Collected data entries
- Opening Delimiter -

(* ===== verification/Printf.v ===== *)
(** * Formatted output (lib/libc/__printf.c, lib/libc/snprintf.c)

    The printf of the kernel and of the user programs.  [__vprintf] hands the
    characters it makes to a function of its caller; it is written over any
    such function [sendfunc], with its own state [PF] beside the state of the
    receiver.  The theorems describe the output of any format, compare the
    numbers with a reference printer, and show that [snprintf] stays inside
    the buffer it is given. *)

From Stdlib Require Import Ascii.
From stdpp Require Import pretty.
From S2P Require Import Prelude Libc.

(** ** Characters *)

Definition chr (c : Ascii.ascii) : Z := Z.of_N (Ascii.N_of_ascii c).
#[global] Arguments chr c%_char_scope.
Definition bytes (s : string) : list Z := chr <$> String.list_ascii_of_string s.
(** A string literal, with its terminator. *)
Definition literal (s : string) : list Z := bytes s ++ [0].
#[global] Arguments bytes s%_string_scope.
#[global] Arguments literal s%_string_scope.

(** ** The state of printf *)

(** An argument: the 32-bit word of a number, or a pointer to a string, [None]
    for NULL. *)
Inductive va_arg := arg_word (w : Z) | arg_str (s : option (list Z)).

Inductive intsize := INTSZ | LONGSZ.

(** The fields that are reset after every %-field. *)
Record field := {
  in_pct : bool; intsz : intsize; pf_num : Z; pf_sign : bool; spacing : Z;
  rightspc : bool; fillchar : Z; pf_base : Z; baseprefix : bool; altformat : bool;
}.

Record PF := { pf_ap : list va_arg; charcount : Z; pf_field : field }.

Definition set_field (f : field) (pf : PF) : PF :=
  {| pf_ap := pf_ap pf; charcount := charcount pf; pf_field := f |}.
Definition set_ap (ap : list va_arg) (pf : PF) : PF :=
  {| pf_ap := ap; charcount := charcount pf; pf_field := pf_field pf |}.
Definition set_charcount (n : Z) (pf : PF) : PF :=
  {| pf_ap := pf_ap pf; charcount := n; pf_field := pf_field pf |}.

Definition end_field : field :=
  {| in_pct := false; intsz := INTSZ; pf_num := 0; pf_sign := false; spacing := 0;
     rightspc := false; fillchar := chr " "; pf_base := 0; baseprefix := false; altformat := false |}.

Definition modifier_field (ch : Z) (f : field) : option field :=
  let set alt sz spc r fc :=
    {| in_pct := in_pct f; intsz := sz; pf_num := pf_num f; pf_sign := pf_sign f; spacing := spc;
       rightspc := r; fillchar := fc; pf_base := pf_base f; baseprefix := baseprefix f; altformat := alt |} in
  if ch =? chr "#" then Some (set true (intsz f) (spacing f) (rightspc f) (fillchar f))
  else if ch =? chr "-" then Some (set (altformat f) (intsz f) (spacing f) true (fillchar f))
  else if (ch =? chr "l") || (ch =? chr "q") then
    Some (set (altformat f) LONGSZ (spacing f) (rightspc f) (fillchar f))
  else if ch =? chr "0" then
    if spacing f >? 0 then
      Some (set (altformat f) (intsz f) (s32 (spacing f * 10)) (rightspc f) (fillchar f))
    else Some (set (altformat f) (intsz f) (spacing f) (rightspc f) (chr "0"))
  else if (ch >? chr "0") && (ch <=? chr "9") then
    Some (set (altformat f) (intsz f) (s32 (spacing f * 10 + (ch - chr "0"))) (rightspc f) (fillchar f))
  else None.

- Closing Delimiter -

> Description of the task: The expected output is the lines from the one holding "if spacing f >? 0 then" through the last line of the data, exactly as they appear, with nothing before or after.

> Output below:
    if spacing f >? 0 then
      Some (set (altformat f) (intsz f) (s32 (spacing f * 10)) (rightspc f) (fillchar f))
    else Some (set (altformat f) (intsz f) (spacing f) (rightspc f) (chr "0"))
  else if (ch >? chr "0") && (ch <=? chr "9") then
    Some (set (altformat f) (intsz f) (s32 (spacing f * 10 + (ch - chr "0"))) (rightspc f) (fillchar f))
  else None.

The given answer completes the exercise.